November 27, 2012 via Ad Age by Jason Del Rey – What’s on the Wall Street Journal’s wish list this holiday season? A real e-commerce business. As a start, the Journal this week opened a shoppable holiday gift guide in the WSJ Select section of its site, where it plans to center future commerce initiatives from the paper.

“The release of the gift guide is really the new beginning of a more-concerted effort to develop additional revenue streams around commerce,” said Alisa Bowen, the chief product officer at Wall Street Journal parent company Dow Jones. “We’re looking to build on the success we hopefully have this holiday season to develop merchandising that lives beyond the holiday season.”

The Journal already runs some e-commerce programs, such as a mail-order wine business and a partnership with Gilt City to sell higher-end daily deal-type offerings. In recent years, it also killed off its branded merchandise business, which sold items such as mugs that carried the Wall Street Journal brand name. But now the Journal is trying its hand at merchandising goods from outside retail brands that it feels will be attractive to the Wall Street Journal reader.

Curating lists of holiday gifts has been a longtime go-to for magazine and newspaper publishers, but their shopping guides still often send readers off the media property to a retailer’s site to buy. A GQ 2012 Gift Guide, for example, links out to sites from companies such as Phaidon, Starbucks and Walmart. The same goes for a travel-themed gift guide at The New York Times.
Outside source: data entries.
Inductive ManifestError :=
  | NoShards | ShardCountMismatch | ZeroSizeShard | DuplicateIndex | RepeatedContent
  | TotalOverflow | TotalMismatch | ContentSizeZero | ContentSizeTooLarge
  | SchemeInvalid | SchemeCountMismatch | DataCountMismatch | ParityCountMismatch
  | BelowAeadTag | EditionRefused | IdMismatch | ChunkSizeZero | DataEmpty.

(** ** Manifests *)
Module Manifest.
Import Source.
Section manifest.
Context `{Sha256}.

Record ContentManifest := mkContentManifest {
  manifest_id : bytes;
  owner : bytes;
  dictionary_id : option bytes;
  total_size : Z;
  shard_count : Z;
  shards : list ShardRef;
  erasure : ErasureScheme.ErasureScheme;
  source : ContentSource;
  edition : BudStorageEdition;
  content_size_field : Z;
  encryption : ContentEncryption;
}.

(** The entry of one shard in the id preimage. *)
Definition shard_entry (s : ShardRef) : bytes :=
  le_bytes 4 (index s) ++ shard_id s ++ le_bytes 4 (size s) ++
  [match kind s with Data => 0 | Parity => 1 end].

Definition provenance_bytes (source : ContentSource) (edition : BudStorageEdition)
    (dictionary_id : option bytes) : bytes :=
  source_commitment_bytes source ++ edition_commitment_bytes edition ++
  match dictionary_id with Some dict => 1 :: dict | None => [] end.

(** The buffer [manifest_id_from_parts] hashes. *)
Definition manifest_preimage (shards : list ShardRef) (erasure : ErasureScheme.ErasureScheme)
    (encryption : ContentEncryption) (content_size total_size : Z)
    (source : ContentSource) (edition : BudStorageEdition) (dictionary_id : option bytes) : bytes :=
  bstr "BDLM_MANIFEST_V4" ++ le_bytes 4 (as_u32 (Z.of_nat (length shards))) ++
  (shards ≫= shard_entry) ++
  le_bytes 4 (ErasureScheme.k erasure) ++ le_bytes 4 (ErasureScheme.n erasure) ++
  [encryption_commitment_tag encryption] ++
  le_bytes 8 content_size ++ le_bytes 8 total_size ++
  provenance_bytes source edition dictionary_id.

Definition manifest_id_from_parts (shards : list ShardRef) (erasure : ErasureScheme.ErasureScheme)
    (encryption : ContentEncryption) (content_size total_size : Z)
    (source : ContentSource) (edition : BudStorageEdition) (dictionary_id : option bytes) : bytes :=
  hash_fields_bytes [bstr "BDLM_MANIFEST_V4";
    manifest_preimage shards erasure encryption content_size total_size source edition dictionary_id].

(** [content_size()]: zero is the field of a manifest written before it. *)
Definition content_size (m : ContentManifest) : Z :=
  if content_size_field m =? 0 then total_size m else content_size_field m.

Definition derived_id (m : ContentManifest) : bytes :=
  manifest_id_from_parts (shards m) (erasure m) (encryption m) (content_size m) (total_size m)
    (source m) (edition m) (dictionary_id m).

Definition recompute_id (m : ContentManifest) : ContentManifest :=
  mkContentManifest (derived_id m) (owner m) (dictionary_id m) (total_size m) (shard_count m)
    (shards m) (erasure m) (source m) (edition m) (content_size_field m) (encryption m).

(** The shard loop of [from_shards]; [seen] is the set of indices so far. *)
Fixpoint sum_shards (seen : list Z) (total : Z) (l : list ShardRef) : result ManifestError Z :=
  match l with
  | [] => Ok total
  | s :: l =>
      if size s =? 0 then Err ZeroSizeShard
      else if bool_decide (index s ∈ seen) then Err DuplicateIndex
      else
        let? total := ok_or (u64_checked_add total (size s)) TotalOverflow in
        sum_shards (index s :: seen) total l
  end.

Definition from_shards (l : list ShardRef) : result ManifestError ContentManifest :=
  match l with
  | [] => Err NoShards
  | _ =>
      let? total := sum_shards [] 0 l in
      let shard_count := as_u32 (Z.of_nat (length l)) in
      let erasure := ErasureScheme.replication shard_count in
      Ok (mkContentManifest
        (manifest_id_from_parts l erasure Plaintext total total Stored Classic None)
        zero32 None total shard_count l erasure Stored Classic total Plaintext)
  end.

Definition with_content_size (m : ContentManifest) (c : Z) : result ManifestError ContentManifest :=
  if c =? 0 then Err ContentSizeZero
  else if total_size m <? c then Err ContentSizeTooLarge
  else
    Ok (recompute_id (mkContentManifest (manifest_id m) (owner m) (dictionary_id m) (total_size m)
      (shard_count m) (shards m) (erasure m) (source m) (edition m) c (encryption m))).

Definition with_source (m : ContentManifest) (src : ContentSource) : ContentManifest :=
  recompute_id (mkContentManifest (manifest_id m) (owner m) (dictionary_id m) (total_size m)
    (shard_count m) (shards m) (erasure m) src (edition m) (content_size_field m) (encryption m)).

Definition with_encryption (m : ContentManifest) (e : ContentEncryption) : ContentManifest :=
  recompute_id (mkContentManifest (manifest_id m) (owner m) (dictionary_id m) (total_size m)
    (shard_count m) (shards m) (erasure m) (source m) (edition m) (content_size_field m) e).

Definition count_kind (kd : ShardKind) (l : list ShardRef) : Z :=
  as_u32 (Z.of_nat (length (filter (λ s, kind s = kd) l))).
But the Journal’s version allows readers to purchase the gifts — which range from a $2,900 Tag Heuer watch to a $19.95 book about home-brewing beer — directly from WSJ Select. Customers can add products from participating retailers, which include Nordstrom, Best Buy and Italian e-tailer Yoox, to a single shopping cart and pay for them all with one payment.
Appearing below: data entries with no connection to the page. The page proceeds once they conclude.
(** ** An example: two data and two parity shards, one lost and one corrupted *)
Module ObjectExamples.
Import ObjectLemmas ObjectClaims.
#[local] Existing Instance poly_sha256.

Definition example_object : list byte := [x01; x02; x03; x04].
Definition example_scheme : ErasureScheme.ErasureScheme := ErasureScheme.mkErasureScheme 2 4.

Definition example_encoded : EncodedObject :=
  Eval vm_compute in match encode_object example_object example_scheme with
                     | Ok o => o
                     | Err _ => mkEncodedObject [] example_scheme 0
                     end.

Definition example_present : list (option (list byte)) :=
  [Some [xff; xff; xff]; None; o_shards example_encoded !! 2; o_shards example_encoded !! 3].

Lemma example_encode : encode_object example_object example_scheme = Ok example_encoded.
Proof. vm_compute. reflexivity. Defined.

Lemma example_collision_free : collision_free (read_preimages example_encoded example_present).
Proof. apply collision_freeb_spec. vm_compute. reflexivity. Qed.


Definition example_claim : ContentManifest :=
  match to_manifest example_encoded with Ok mf => mf | Err _ =>
    mkContentManifest [] [] None 0 0 [] example_scheme Source.Stored Source.Classic 0 Plaintext end.

Lemma verified_claim_recoverable_witness :
  verify_object_encoding example_object example_claim = Ok () ∧
  reconstruct_object example_claim example_present = Ok example_object.
Proof.
  split; [vm_compute; reflexivity|].
  apply (verified_claim_recoverable example_object example_claim example_encoded example_present 0).
  - vm_compute. repeat split; discriminate.
  - unfold u32_max. simpl. lia.
  - vm_compute. reflexivity.
  - vm_compute. reflexivity.
  - reflexivity.
  - intros [|[|[|[|i]]]] s Hne Hs; vm_compute in Hs; simplify_eq; reflexivity.
  - vm_compute. discriminate.
  - exact example_collision_free.
Defined.

Lemma object_authentic_witness : ∃ mf out,
  to_manifest example_encoded = Ok mf ∧ reconstruct_object mf example_present = Ok out ∧
  out = example_object.
Proof.
  destruct (to_manifest example_encoded) as [mf|] eqn:Hmf; [|vm_compute in Hmf; discriminate Hmf].
  destruct (reconstruct_object mf example_present) as [out|] eqn:Hout.
  - exists mf, out. split; [reflexivity|split; [exact Hout|]].
    apply (object_authentic example_object example_scheme example_encoded mf example_present out).
    + unfold scheme_ok, u32, u32_max. simpl. lia.
    + exact example_encode.
    + unfold u32_max. simpl. lia.
    + exact Hmf.
    + exact example_collision_free.
    + exact Hout.
  - exfalso. revert Hout. vm_compute in Hmf. injection Hmf as <-. vm_compute. discriminate.
Defined.

End ObjectExamples.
“We’re trying to make it as seamless as possible,” Ms. Bowen said. “The level of friction with completing a transaction online is still really high.”

To make that technologically feasible, the Journal is working with a New York City startup called 72Lux, (a First Growth Venture Network graduate from our Fall 2011 Vintage) which started out as a consumer-facing website but has since shifted its focus to selling software-as-a-service subscriptions to publishers that want to enable multi-retailer shopping experiences. The startup charges publishers a software licensing fee and then takes a cut of the goods sold through the publisher. Publishers, of course, get a commission from the retailers for the items they sell.

“The front end of how a publisher uses our technology is really up to them,” said Heather Marie, 72Lux’s 28-year-old CEO. “We are the software that sits behind the site and lets them create any form of content that is shoppable.”